I had a paywalled piece in Crikey yesterday giving my immediate post-result impressions, which offered observations such as the following:
Unexpected as all this was, the underlying dynamic is not new, and should be especially familiar to those whose memories extend to Mark Latham’s defeat at the hands of John Howard in 2004. Then as now, the northern Tasmanian seats of Bass and Braddon flipped from Labor to Liberal, with forestry policy providing the catalyst on that occasion, and Labor performed poorly in the outer suburbs, reflected in yesterday’s defeat in Lindsay and its failure to win crucial seats on the fringes of the four largest cities. There were also swings to Labor against the trend in wealthy city seats, attributed in 2004 to the non-economic issues of the Iraq war and asylum seekers, and touted at the time as the “doctors’ wives” effect.
So far as this blog is concerned though, other engagements have prevented me giving the post-election aftermath the full attention it deserves. I will endeavour to rectify that later today, so stay tuned. In the meantime, here is a thread for discussion of the situation. Note also the post below this one, dedicated to updates and discussion on progress in the late count.
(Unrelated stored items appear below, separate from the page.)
(** * Marabunta: the Lua bridge (game/Lua_)

    A shallow embedding of the format-string call marshaler
    (Support.cpp, Helpers.cpp), of the member binding layer (Peer.cpp,
    Arg.cpp) and of the reference-counted boxed setter (Templates.h),
    over a model of the part of the Lua 5.1 C API these files use.

    The stack of the running C function is a list whose head is index 1.
    Collectable objects (tables, closures) live in a heap and values
    refer to them by position, so that two stack slots may alias one
    table. Metatables are not part of the model: every table is plain,
    and indexing a non-table raises the runtime's type error. Stack
    space is unbounded (the sources never call lua_checkstack). *)

From Stdlib Require Import ZArith String Ascii Lia.
From stdpp Require Import base option list gmap strings pretty.

#[local] Open Scope Z_scope.

(** ** Platform: numbers, word size, C strings *)

(** The prefix of a string up to its first NUL: what a [const char *]
    reader sees of a Lua string. *)
Fixpoint c_prefix (s : string) : string :=
  match s with
  | EmptyString => EmptyString
  | String c s' => if Ascii.eqb c zero then EmptyString else String c (c_prefix s')
  end.

(** lua_CFunction: the C functions of these sources by name, any other
    by its address. *)
Inductive lua_CFunction :=
| fn_ErrorFunc
| fn_Index
| fn_NewIndex
| fn_extern (addr : Z).

#[global] Instance lua_CFunction_eq_dec : EqDecision lua_CFunction.
Proof. solve_decision. Defined.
This Bill Shorten guy that nobody ever liked.
He did OK in 2016 against a gravitas merchant brought in specifically to take him out, & who was given the boot when that didn’t happen.
Must be more to it than that.
I thought the wombat bit was pretty good, not so the rest of it.
this guy lars & nath has anyone seen them in the same room
ltep:
In my view, given the events of the last decade, I think it’s impossible to say with any certainty that any political leader’s tenure is 100% safe.
Let’s see how Scotty and his C-Team perform in dealing with the parliament and in particular the Senate before declaring his leadership safe. Three years is a very long time in politics today.
Shorten is gone now, there’s no point dwelling on his personal qualities or lack thereof.
Hopefully labor can go back to just sitting back and letting the incompetence, corruption and toxic personalities of the LNP do their work for them, along with senate inquiry hearings where Wong eviscerated them. There’s a raft of questions to ask about lack of due process in grants being awarded before funding rounds opened and without the recipient appling for funds, as well as the whole adani groundwater approval ‘process’. Labor needs to get Price, Cash, Joyce, etc into the limelight at every opportunity to bring on the buyers remorse.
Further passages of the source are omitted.